Disparities at the molecular level
At UC Davis Comprehensive Cancer Center, researchers are working to understand the biological mechanisms that may be at work in certain cancers that disproportionately affect different populations. They also are hunting for clues as to why certain types of cancer are more aggressive in one group or another, and why some populations respond differently when given the same treatment for the same disease.
Some examples of this work at UC Davis include:
Poorly understood type of liver disease more progressive in Hispanics and Pacific Islanders
Natalie Torok, an associate clinical professor of gastroenterology and hepatology, is a physician-scientist who studies a poorly understood type of liver disease called non-alcoholic steatohepatitis (NASH), which is characterized by fat in the liver, inflammation and cirrhosis, and can progress to cancer. The disease can be more progressive in Hispanics and Pacific Islanders for unknown reasons. Torok’s work in animal models focuses on understanding the role of an enzyme called NADPH oxidase in liver fibrosis, or scarring, associated with the disease.
Reduced nicotinamide adenine dinucleotide phosphate oxidase 2 plays a key role in stellate cell activation and liver fibrogenesis in vivo
Liver fibrosis causes down-regulation of miRNA-150 and miRNA-194 in hepatic stellate cells and their over-expression causes decreased stellate cell activation
Studying the biologic basis of disparity in liver cancer survival among Asian-Americans; why Chinese and Vietnamese have better survival rates than Laotian and Hmong
Christopher Bowlus, professor and chief of the Division of Gastroenterology and Hepatology, is working to understand why Laotian and Hmong individuals infected with the Hepatitis B virus (HBV) — the principal risk factor for liver cancer among Asian-Americans — have higher mortality rates than HBV-infected Chinese and Vietnamese. Using next-generation sequencing technologies, Bowlus is studying viral factors and immune responses in Asian-Americans affected by the cancer, which he believes may cause an earlier onset and more aggressive form of liver cancer in this population. An improved understanding of the biological basis of the disparity may lead to better risk stratification and tailored treatments.

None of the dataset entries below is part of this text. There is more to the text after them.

(* ===== verification/Lifetime.v ===== *)
(** * cmd/mqbroker/main.go: the life of a node

    Starting the command: configuration, cluster view, broker, offset store,
    listener, and, where there is one, the controller and the node storage of the
    object backend ([start]); the loops that flush and enforce retention while it
    serves; a power failure and the next start.  What the operating system and the
    libraries answer is in [startIO].  The theorem is about a node without a
    controller, on the file backend, over any number of power failures and
    restarts; [Shutdown] has the regular end, [Committed] and [Failover] a
    replicated partition, [ObjectNode] the object backend. *)

From stdpp Require Import sorting.
From S2P Require Import Prelude Kbytes Record Segment Strconv Log Recovery Durable Replication Cluster Fsm Rpc Wal ObjectIndex Objects Minio Offsets Coordinator Config Broker Mqbroker Shutdown ObjectNode.

(** ** Starting *)

(** What [broker.New] takes from the configuration. *)
Definition brokerConfig (cfg : Config.Config) : BrokerConfig :=
  mkBrokerConfig (Config.NumPartitions cfg) (ReplicationFactor cfg) (AutoCreateTopics cfg) (RetentionMs cfg) (RetentionBytes cfg)
    (Log.mkConfig (Config.SegmentBytes cfg) (Config.IndexIntervalBytes cfg)).

Section Start.
Context {C Opts : Type} `{MinioClient C Opts}.
Context (connect : string -> string * string -> bool -> string -> C + error).

(** [index]: the controller's index store; [walDir]: the files under "wal". *)
Definition buildObjectStorage (cfg : Config.Config) (index : metaState) (walDir : dir) : go (Storage (minioStore C) metaState + error) :=
  match NewMinIO connect (mkS3Config (ObjectEndpoint cfg) (ObjectBucket cfg) (ObjectAccessKey cfg) (ObjectSecretKey cfg) (ObjectRegion cfg)) with
  | inr er => Ret (inr er)
  | inl store => NewStorage (fun _ => true) (mkStorageConfig (Itoa (Config.NodeID cfg)) (ObjectUploadBytes cfg)) store index walDir
  end.

(** What the calls of main answer: whether the data directory and the offsets
    directory can be made and read, the opens of the logs, whether the listener
    opens, the calls of [controller.New], and the local metadata when the wait for
    a controller leader is over. *)
Record startIO := mkStartIO {
  si_mkdir : bool; si_open : tp -> openIO; si_offsets : bool; si_listen : bool;
  si_fails : newStep -> bool; si_hadState : bool; si_meta : metaState; si_now : Z }.

(** The parts of a serving node.  Of a log that was opened, what is in the files is
    on the disk, as after a power failure ([afterOpen]). *)
Record System := mkSystem { sy_run : Running; sy_groups : gmap string group; sy_store : OffsetStore }.

Definition openedMarks (b : Node) : gmap tp marks :=
  map_imap (fun k l => Some (dk_marks (afterOpen (default ∅ (dirs b !! partitionDir k.1 k.2)) l))) (logs b).

Inductive outcome :=
  | Exit (code : Z)
  | Serving (y : System)
  | ServingObject (n : ObjNode (minioStore C) metaState) (groups : gmap string group) (store : OffsetStore).

Definition start (env : environ) (args : list string) (io : startIO) (ds : gmap string dir) (offsets : disk) (walDir : dir) : go outcome :=
  let cfg := Config.Load env args in
  match Cluster.Parse (Config.NodeID cfg) (Config.Brokers cfg) (AdvertisedHost cfg) (AdvertisedPort cfg) with
  | inr _ => Ret (Exit 1)
  | inl cl =>
    let objectBackend := String.eqb (StorageBackend cfg) "object" in
    if negb (si_mkdir io) then Ret (Exit 1)
    else
      '(b, er) ← (if objectBackend then Ret (NewObject (brokerConfig cfg) cl ds, None) else New (si_open io) (brokerConfig cfg) cl ds);
      match er with
      | Some _ => Ret (Exit 1)
      | None =>
        if negb (si_offsets io) then Ret (Exit 1)
        else
          let store := NewOffsetStore offsets in
          if negb (si_listen io) then Ret (Exit 1)
          else if negb (needsController cfg cl) then Ret (Serving (mkSystem (mkRunning b false (openedMarks b)) ∅ store))
          else
            match startController cfg cl with
            | inr _ => Ret (Exit 1)
            | inl cc =>
              if negb (NewController (si_fails io) (si_hadState io) cc).2 then Ret (Exit 1)
              else if objectBackend then
                r ← buildObjectStorage cfg (si_meta io) walDir;
                match r with
                | inr _ => Ret (Exit 1)
                | inl s => Ret (ServingObject (SetControllerO (si_now io) (si_meta io) (SetObjectStorage s b)) ∅ store)
                end
              else
                b' ← SetController (si_open io) (si_now io) (si_meta io) b;
                Ret (Serving (mkSystem (fst (startReplicaMaintenance (mkRunning b' false (openedMarks b')))) ∅ store))
            end
      end
  end.

(** The first lines: the health probe is the same program. *)
Definition main (net : string -> bool * bool * (list byte -> list byte)) (env : environ) (args : list string) (io : startIO)
    (ds : gmap string dir) (offsets : disk) (walDir : dir) : go outcome :=
  match args with
  | a :: rest =>
    if String.eqb a "healthcheck" then '(_, code) ← runHealthcheck net rest; Ret (Exit code) else start env args io ds offsets walDir
  | [] => start env args io ds offsets walDir
  end.

End Start.
Arguments outcome : clear implicits.

(** ** The loops beside the server *)

(** In nanoseconds; the product wraps. *)
Definition flushInterval (flushMs : Z) : Z :=
  let interval := int64 (flushMs * 1000000) in if interval <=? 0 then 1000000000 else interval.

(** One list element per tick before the context is cancelled: the outcomes and the
    order of the syncs.  Errors are logged. *)
Fixpoint flushLoop (ticks : list ((tp -> bool) * list tp)) (r : Running) : Running :=
  match ticks with
  | [] => r
  | (synced, order) :: ticks => flushLoop ticks (fst (FlushAllD synced order r))
  end.

Fixpoint retentionLoop (ticks : list (Z * (tp -> Z -> option Z))) (r : Running) : Running :=
  match ticks with
  | [] => r
  | (now, modTime) :: ticks => retentionLoop ticks (mkRunning (EnforceRetentionAll now modTime (rn_node r)) (rn_maint r) (rn_marks r))
  end.

(** ** A node without a controller *)

Definition diskAt (k : tp) (y : System) : option Disk := l ← logs (rn_node (sy_run y)) !! k; Some (mkDisk l (marksAt k (sy_run y))).

Definition withRun (r : Running) (y : System) : System := mkSystem r (sy_groups y) (sy_store y).
Definition withNode (b : Node) (y : System) : System := withRun (mkRunning b (rn_maint (sy_run y)) (rn_marks (sy_run y))) y.
Definition setDisk (k : tp) (D : Disk) (y : System) : System :=
  withRun (mkRunning (setLog k (dk_log D) (rn_node (sy_run y))) (rn_maint (sy_run y)) (<[k := dk_marks D]> (rn_marks (sy_run y)))) y.

(** What a power failure leaves of the data directory: of every log what [Durable]
    allows; other directories have names that are not of a partition. *)
Definition machine_image (y : System) (ds : gmap string dir) : Prop :=
  (forall k D, diskAt k y = Some D -> exists d, ds !! partitionDir k.1 k.2 = Some d /\ power_image D d) /\
  forall name, is_Some (ds !! name) -> dirEntry name = None \/ exists k, is_Some (diskAt k y) /\ name = partitionDir k.1 k.2.

Definition topic_ok (name : string) : Prop := HasPrefix name "__" = false /\ component name = true.

Definition okIO : startIO := mkStartIO true (fun _ => open_ok) true true (fun _ => false) false NewFSM 0.

Section Life.
Context {C Opts : Type} `{MinioClient C Opts} (connect : string -> string * string -> bool -> string -> C + error).
Context (raft : Command -> metaState -> metaState * option error) (env : environ) (args : list string).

A genetic connection explains why women of Latin-American descent have lower risk of breast cancer
Collaborating with an international team of scientists led by genetics researchers at University of California in San Francisco, Luis Carvajal-Carmona, head of a cancer genomics laboratory at UC Davis, has identified a gene that protects many women of Latin-American descent from breast cancer. Carvajal-Carmona and his team validated the effect of the protective variant in South America, where they found the gene decreased the risk of breast cancer by nearly 50 percent. Women with one copy of the variant were about 40 percent less likely to have breast cancer. Women with two copies of the variant doubled their protection to 80 percent. Carvajal-Carmona and his colleagues are now leading a similar study in South America and expect to report results early next year.